Segment Start: Data

(** The pointee: the type of the pointer, which [ANY] changes, the type of the pointee and the
    argument. *)
Definition parsePointee (t : Typ) (elem : option Ref) (elemDir : Dir) (p : pst) :
    result (Typ * option Ref * Dir * option Arg) :=
  let (c, p) := pChar p in
  if decide (c = chr "=") then
    let p := pParse (chr "=") p in
    let! '(t, elem, elemDir, p) :=
      if HasNext (lex p) (str "ANY") then
        let p := pParseAll "ANY=" p in
        let! sz := Types.Size t in
        let! anyPtr := Squash.getAnyPtrType target sz in
        match anyPtr with
        | PtrType _ elem ed => Ret (anyPtr, Some elem, ed, p)
        | _ => Panic "interface conversion: not a *PtrType"
        end
      else Ret (t, elem, elemDir, p) in
    let! te := match elem with Some r => let! te := typeAt r in Ret (Some te) | None => Ret None end in
    let? '(inner, p) := rec te elemDir p in
    gives (t, elem, elemDir, inner) p
  else gives (t, elem, elemDir, None) p.

Definition parseArgAddr (t : Typ) (dir : Dir) (p : pst) : result (option Arg) :=
  let go (elem : option Ref) (elemDir : Dir) : result (option Arg) :=
    let p := pParse (chr "&") p in
    let? '(r, p) := parsePtrAddr (match elem with Some _ => true | None => false end) p in
    let '(isAuto, addr, vmaSize) := r in
    let? '(r, p) := parsePointee t elem elemDir p in
    let '(t, elem, elemDir, inner) := r in
    match elem with
    | None =>
      if decide (PageSize target = 0) then Panic "integer divide by zero"
      else
        let bad := bool_decide (addr `mod` PageSize target ≠ 0) in
        let p := if bad then pStrictFail "unaligned vma address" p else p in
        let addr := if bad then Z.land addr (not64 (PageSize target -! 1)) else addr in
        making (MakeVmaPointerArg t dir addr vmaSize) p
    | Some elem =>
      let! te := typeAt elem in
      let? '(inner, p) := match inner with Some a => gives (Some a) p | None => defaults te elemDir p end in
      match inner with
      | None => Panic "nil pointer data arg"
      | Some inner =>
        let! '(arg, m) := MakePointerArg t dir addr inner (pmem p) in
        let p := setMem m p in
        gives (Some arg) (if (isAuto : bool) then auto (argIdOf arg) p else p)
      end
    end in
  match t with
  | PtrType _ elem elemDir => go (Some elem) elemDir
  | VmaType _ _ _ => go None DirInOut
  | _ => excessive "wrong addr arg" t dir p
  end.

(** The fields up to the closing brace. *)
Fixpoint structLoop (fields : list Field) (dir : Dir) (inner : list (option Arg)) (p : pst) :
    result (list (option Arg) * list Field) :=
  let (c, p) := pChar p in
  if decide (c = chr "}") then gives (inner, fields) p
  else
    match fields with
    | [] => let! p := eatExcessive false "excessive struct fields" p in gives (inner, []) p
    | f :: fields =>
      let! tf := typeAt (fieldType f) in
      if IsPad tf then
        let? '(a, p) := making (MakeConstArg tf (fieldDir f dir) 0) p in structLoop fields dir (inner ++ [a]) p
      else
        let? '(a, p) := rec (Some tf) (fieldDir f dir) p in
        let (c, p) := pChar p in
        let p := if decide (c ≠ chr "}") then pParse (chr ",") p else p in
        structLoop fields dir (inner ++ [a]) p
    end.
(** ** Texts *)

(** What may follow an argument. *)
Definition delim (l : list Z) : Prop :=
  match l with c :: _ => c = chr "," ∨ c = chr ")" ∨ c = chr "]" ∨ c = chr "}" | [] => False end.

(** The first character of an argument. *)
Definition argStart (c : Z) : bool :=
  bool_decide (c ∈ [chr "0"; chr "r"; chr "&"; 34; 39; chr "{"; chr "["; chr "@"; chr "<"]).

(** The text of an argument: printable characters, the first of which tells its form. *)
Record argText (text : list Z) : Prop := {
  at_head : ∃ c l, text = c :: l ∧ argStart c = true;
  at_print : Forall printable text
}.

Lemma argStart_ws c : argStart c = true → ¬ isWs c.
Proof.
  unfold argStart. rewrite bool_decide_eq_true. intros Hc [->| ->];
    rewrite !elem_of_cons, elem_of_nil in Hc; destruct_or! Hc; discriminate Hc.
Qed.

Lemma delim_noIdent l : delim l → noIdent l.
Proof. destruct l as [|c l]; [done|]. simpl. intros [-> |[-> |[-> | ->]]]; reflexivity. Qed.

Lemma delim_ws l : delim l → skipWs l = l.
Proof.
  destruct l as [|c l]; [done|]. intros Hd. apply skipWs_not.
  destruct Hd as [-> |[-> |[-> | ->]]]; intros [E|E]; discriminate E.
Qed.

Lemma argText_ws text tail : argText text → skipWs (text ++ tail) = text ++ tail.
Proof. intros [(c & l & -> & Hc) _]. apply skipWs_not. by apply argStart_ws. Qed.

Lemma printHex_start n : ∃ l, printHex n = chr "0" :: l.
Proof. apply printHex_cons. Qed.
(* ===== verification/LogParse.v ===== *)
(** * LogParse: programs in execution logs (prog/parse.go)

    [ParseLog] reads a console log line by line.  A line with the text [executing program]
    starts an entry; the following lines are added to the text of its program as long as the
    text can be parsed, all other lines are skipped.  The parser is the parameter
    [deserialize], which [Deserialize] of [TextParse] instantiates. *)

From S2P Require Import Prelude Types Prog ExampleTarget Minimize Text TextParse.
From Stdlib Require Import Ascii.
Import Types Prog Text.

Module LogParse.

Record LogEntry := MkEntry { entP : option (list Call); Proc : Z; Start : Z; End_ : Z }.

(** [bytes.Index]: the first place where [sub] occurs. *)
Fixpoint Index (l sub : list Z) : option nat :=
  if decide (take (length sub) l = sub) then Some 0%nat
  else match l with [] => None | _ :: l => S <$> Index l sub end.

Definition isDigit (c : Z) : bool := bool_decide (chr "0" ≤ c ≤ chr "9").
Fixpoint digitPrefix (l : list Z) : list Z :=
  match l with c :: l => if isDigit c then c :: digitPrefix l else [] | [] => [] end.
(** [strconv.Atoi] of digits, ignoring its error: 0 for the empty word, the largest [int] for a
    number that is too large. *)
Definition Atoi (digits : list Z) : Z :=
  Z.min (2 ^ 63 - 1) (foldl (λ n c, n * 10 + (c - chr "0")) 0 digits).

Definition extractInt (line : list Z) (prefix : list Z) : option Z :=
  pos ← Index line prefix;
  Some (Atoi (digitPrefix (drop (pos + length prefix) line))).

Definition execPrefix : list Z := str "executing program ".
Definition faultCallPrefix : list Z := str "fault-call:".
Definition faultNthPrefix : list Z := str "fault-nth:".

(** The first line of the data, with its end, and what is behind it. *)
Definition cutLine (data : list Z) : list Z * list Z :=
  match TextParse.IndexByte 10 data with
  | Some n => (take (S n) data, drop (S n) data)
  | None => (data, [])
  end.

Section log.
Context (deserialize : list Z → mem → res ((string + list Call) * mem)).

(** The fault that an older log asks for. *)
Record fault := MkFault { faultCall : Z; faultNth : Z }.
Definition noFault : fault := MkFault (-1) (-1).

Definition headFault (line : list Z) (f : fault) : fault :=
  match extractInt line faultCallPrefix with
  | Some call => MkFault call (default 0 (extractInt line faultNthPrefix))
  | None => f
  end.

(** [p.Calls[faultCall].Props.FailNth = faultNth + 1] *)
Definition setFault (f : fault) (calls : list Call) : list Call :=
  if decide (0 ≤ faultCall f < Z.of_nat (length calls)) then
    alter (λ c, Minimize.setProps (MkProps (wrapS 64 (faultNth f + 1)) (Async (Props c)) (Rerun (Props c))) c)
      (Z.to_nat (faultCall f)) calls
  else calls.

Record logState := MkLog {
  entries : list LogEntry;
  ent : LogEntry;
  cur : list Z;
  lfault : fault;
  lmem : mem
}.

Definition hasCalls (e : LogEntry) : bool := match entP e with Some (_ :: _) => true | _ => false end.

(** A line of text: the program so far with the line, if this can be parsed. *)
Definition textLine (line : list Z) (f : fault) (cur : list Z) (p : option (list Call)) (m : mem) :
    res (list Z * option (list Call) * mem) :=
  let tmp := cur ++ line in
  let! '(r, m) := deserialize tmp m in
  Ret (match r with inl _ => (cur, p, m) | inr calls => (tmp, Some (setFault f calls), m) end).

(** The body of the loop. *)
Definition logLine (line : list Z) (pos0 : Z) (s : logState) : res logState :=
  match extractInt line execPrefix with
  | Some proc =>
    let e := ent s in
    let '(es, f) :=
      if hasCalls e then (entries s ++ [MkEntry (entP e) (Proc e) (Start e) pos0], noFault) else (entries s, lfault s) in
    Ret (MkLog es (MkEntry None proc pos0 0) [] (headFault line f) (lmem s))
  | None =>
    let e := ent s in
    let! '(c, p, m) := textLine line (lfault s) (cur s) (entP e) (lmem s) in
    Ret (MkLog (entries s) (MkEntry p (Proc e) (Start e) (End_ e)) c (lfault s) m)
  end.

Fixpoint logLoop (fuel : nat) (data : list Z) (pos : Z) (s : logState) : res logState :=
  match fuel with
  | O => OutOfFuel
  | S fuel =>
    match data with
    | [] => Ret s
    | _ =>
      let '(line, rest) := cutLine data in
      let! s := logLine line pos s in
      logLoop fuel rest (pos + Z.of_nat (length line)) s
    end
  end.

Definition ParseLog (data : list Z) (m : mem) : res (list LogEntry * mem) :=
  let! s := logLoop (S (length data)) data 0 (MkLog [] (MkEntry None 0 0 0) [] noFault m) in
  let e := ent s in
  Ret (if hasCalls e then entries s ++ [MkEntry (entP e) (Proc e) (Start e) (Z.of_nat (length data))] else entries s, lmem s).
(* ===== verification/Checksum.v ===== *)
(** * Checksum: which checksums the executor has to compute (prog/checksum.go)

    Go maps keyed by arguments are maps keyed by identities; the value of
    [csumMap] also holds the argument itself, since its keys are iterated. *)

From S2P Require Import Prelude Bytes Types Prog.
Import Types Prog Bytes.

Module Checksum.

(** [CsumChunk], by its [Kind]. *)
Inductive CsumChunk :=
| CsumChunkArg (arg : Arg)
| CsumChunkConst (value size : Z).

Record CsumInfo := MkCsumInfo { csumKind : CsumKind; Chunks : list CsumChunk }.

Notation csumMapT := (gmap positive (Arg * CsumInfo)) (only parsing).

(** [parentsMap]; the key of a missing argument is [nil]. *)
Notation parentsMapT := (gmap (option positive) Arg) (only parsing).

Definition innerKey (inner : option Arg) : option positive := argIdOf <$> inner.

Definition ParentRef : string := "parent".

Section target.
Context (target : Target) (h : heap).

(** The first loop: the [CsumInet] and the [CsumPseudo] fields. *)
Definition collectCsum (arg : Arg) (acc : list Arg * list Arg) : res (list Arg * list Arg) :=
  let! t := argType target h arg in
  match t with
  | CsumType _ CsumInet _ _ => Ret (acc.1 ++ [arg], acc.2)
  | CsumType _ CsumPseudo _ _ => Ret (acc.1, acc.2 ++ [arg])
  | _ => Ret acc
  end.

(** [for _, field := range group.Inner { parentsMap[InnerArg(field)] = arg }] *)
Definition noteFields (arg : Arg) (pm : parentsMapT) : res parentsMapT :=
  match arg with
  | GroupArg _ inner =>
    for_list (λ field pm, let! i := InnerArg target h field in Ret (<[innerKey i := arg]> pm)) inner pm
  | _ => Panic "interface conversion: not a GroupArg"
  end.

Definition noteParent (arg : Arg) (pm : parentsMapT) : res parentsMapT :=
  let! t := argType target h arg in
  match t with
  | StructType _ _ _ _ => noteFields arg pm
  | _ => Ret pm
  end.

(** [for parent := parentsMap[arg]; parent != nil; parent = parentsMap[parent]];
    a chain longer than the map would be a cycle. *)
Fixpoint findNamedParent (fuel : nat) (name : string) (pm : parentsMapT) (key : positive) :
    res Arg :=
  match fuel with
  | O => OutOfFuel
  | S fuel =>
    match pm !! Some key with
    | None => Panic "csum field references non existent field"
    | Some parent =>
      let! t := argType target h parent in
      if decide (name = Name t) then Ret parent
      else findNamedParent fuel name pm (argIdOf parent)
    end
  end.

Definition findCsummedArg (arg : Arg) (buf : string) (pm : parentsMapT) : res Arg :=
  if decide (buf = ParentRef) then
    match pm !! Some (argIdOf arg) with
    | Some csummedArg => Ret csummedArg
    | None => Panic "parent is not in parents map"
    end
  else findNamedParent (S (size pm)) buf pm (argIdOf arg).

Definition composePseudoCsumIPv4 (tcpPacket srcAddr dstAddr : Arg) (protocol : Z) : res CsumInfo :=
  let! sz := Size target h tcpPacket in
  Ret (MkCsumInfo CsumInet
    [CsumChunkArg srcAddr; CsumChunkArg dstAddr;
     CsumChunkConst (swap16 protocol) 2;
     CsumChunkConst (swap16 (wrapU 16 sz)) 2;
     CsumChunkArg tcpPacket]).

Definition composePseudoCsumIPv6 (tcpPacket srcAddr dstAddr : Arg) (protocol : Z) : res CsumInfo :=
  let! sz := Size target h tcpPacket in
  Ret (MkCsumInfo CsumInet
    [CsumChunkArg srcAddr; CsumChunkArg dstAddr;
     CsumChunkConst (swap32 (wrapU 32 sz)) 4;
     CsumChunkConst (swap32 protocol) 4;
     CsumChunkArg tcpPacket]).

(** [typ.Fields[i].Name] for every argument of the group. *)
Fixpoint findField (name : string) (inner : list Arg) (fields : list Field) : res Arg :=
  match inner, fields with
  | [], _ => Panic "failed to find the field"
  | _ :: _, [] => Panic "index out of range"
  | arg :: inner, f :: fields =>
    if decide (fieldName f = name) then Ret arg else findField name inner fields
  end.

Definition getFieldByName (arg : Arg) (name : string) : res Arg :=
  let! t := argType target h arg in
  match arg, t with
  | GroupArg _ inner, StructType _ fields _ _ => findField name inner fields
  | _, _ => Panic "interface conversion"
  end.

Definition extractHeaderParams (arg : Arg) (size : Z) : res (Arg * Arg) :=
  let! srcAddr := getFieldByName arg "src_ip" in
  let! dstAddr := getFieldByName arg "dst_ip" in
  let! s1 := Size target h srcAddr in
  let! s2 := Size target h dstAddr in
  if decide (s1 ≠ size ∨ s2 ≠ size) then Panic "src/dst_ip fields must be of the size"
  else Ret (srcAddr, dstAddr).

Definition findHeader (arg : Arg) (acc : option (Arg * Arg)) : res (option (Arg * Arg)) :=
  match arg with
  | GroupArg _ _ =>
    let! t := argType target h arg in
    if decide (TemplateName t ∈ ["ipv4_header"; "syz_csum_ipv4_header"]) then
      let! p := extractHeaderParams arg 4 in Ret (Some p)
    else if decide (TemplateName t ∈ ["ipv6_packet_t"; "syz_csum_ipv6_header"]) then
      let! p := extractHeaderParams arg 16 in Ret (Some p)
    else Ret acc
  | _ => Ret acc
  end.

Definition csumBuf (arg : Arg) : res (string * Z) :=
  let! t := argType target h arg in
  match t with
  | CsumType _ _ buf protocol => Ret (buf, protocol)
  | _ => Panic "nil pointer dereference"
  end.

Definition inetCsum (pm : parentsMapT) (arg : Arg) (acc : csumMapT * gset positive) :
    res (csumMapT * gset positive) :=
  let! '(buf, _) := csumBuf arg in
  let! csummedArg := findCsummedArg arg buf pm in
  Ret (<[argIdOf arg := (arg, MkCsumInfo CsumInet [CsumChunkArg csummedArg])]> acc.1,
       {[argIdOf csummedArg]} ∪ acc.2).

Definition pseudoCsum (pm : parentsMapT) (ipSrcAddr ipDstAddr : Arg) (arg : Arg)
    (acc : csumMapT * gset positive) : res (csumMapT * gset positive) :=
  let! '(buf, protocol) := csumBuf arg in
  let! csummedArg := findCsummedArg arg buf pm in
  let protocol := wrapU 8 protocol in
  let! sz := Size target h ipSrcAddr in
  let! info := if decide (sz = 4) then composePseudoCsumIPv4 csummedArg ipSrcAddr ipDstAddr protocol
               else composePseudoCsumIPv6 csummedArg ipSrcAddr ipDstAddr protocol in
  Ret (<[argIdOf arg := (arg, info)]> acc.1,
       {[argIdOf csummedArg; argIdOf ipSrcAddr; argIdOf ipDstAddr]} ∪ acc.2).

(** A traversal by a callback that does not stop. *)
Definition foreach {S} (f : Arg → S → res S) (c : Call) (s : S) : res S :=
  ForeachArg target (λ _, h) (λ a _ s, let! s := f a s in Ret (s, false)) c s.

Definition calcChecksumsCall (c : Call) : res (csumMapT * gset positive) :=
  let! '(inetCsumFields, pseudoCsumFields) := foreach collectCsum c ([], []) in
  match inetCsumFields, pseudoCsumFields with
  | [], [] => Ret (∅, ∅)
  | _, _ =>
    let! parentsMap := foreach noteParent c ∅ in
    let! acc := for_list (inetCsum parentsMap) inetCsumFields (∅, ∅) in
    match pseudoCsumFields with
    | [] => Ret acc
    | _ =>
      let! header := foreach findHeader c None in
      match header with
      | None => Panic "no ipv4 nor ipv6 header found"
      | Some (ipSrcAddr, ipDstAddr) =>
        for_list (pseudoCsum parentsMap ipSrcAddr ipDstAddr) pseudoCsumFields acc
      end
    end
  end.

End target.
End Checksum.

Segment End: Data

→ About this task
Beginning with the first line of the records above, reproduce each line exactly, ending at the line that contains "let bad := bool_decide", and leave out everything else.

→ Solution to this problem
(** The pointee: the type of the pointer, which [ANY] changes, the type of the pointee and the
    argument. *)
Definition parsePointee (t : Typ) (elem : option Ref) (elemDir : Dir) (p : pst) :
    result (Typ * option Ref * Dir * option Arg) :=
  let (c, p) := pChar p in
  if decide (c = chr "=") then
    let p := pParse (chr "=") p in
    let! '(t, elem, elemDir, p) :=
      if HasNext (lex p) (str "ANY") then
        let p := pParseAll "ANY=" p in
        let! sz := Types.Size t in
        let! anyPtr := Squash.getAnyPtrType target sz in
        match anyPtr with
        | PtrType _ elem ed => Ret (anyPtr, Some elem, ed, p)
        | _ => Panic "interface conversion: not a *PtrType"
        end
      else Ret (t, elem, elemDir, p) in
    let! te := match elem with Some r => let! te := typeAt r in Ret (Some te) | None => Ret None end in
    let? '(inner, p) := rec te elemDir p in
    gives (t, elem, elemDir, inner) p
  else gives (t, elem, elemDir, None) p.

Definition parseArgAddr (t : Typ) (dir : Dir) (p : pst) : result (option Arg) :=
  let go (elem : option Ref) (elemDir : Dir) : result (option Arg) :=
    let p := pParse (chr "&") p in
    let? '(r, p) := parsePtrAddr (match elem with Some _ => true | None => false end) p in
    let '(isAuto, addr, vmaSize) := r in
    let? '(r, p) := parsePointee t elem elemDir p in
    let '(t, elem, elemDir, inner) := r in
    match elem with
    | None =>
      if decide (PageSize target = 0) then Panic "integer divide by zero"
      else
        let bad := bool_decide (addr `mod` PageSize target ≠ 0) in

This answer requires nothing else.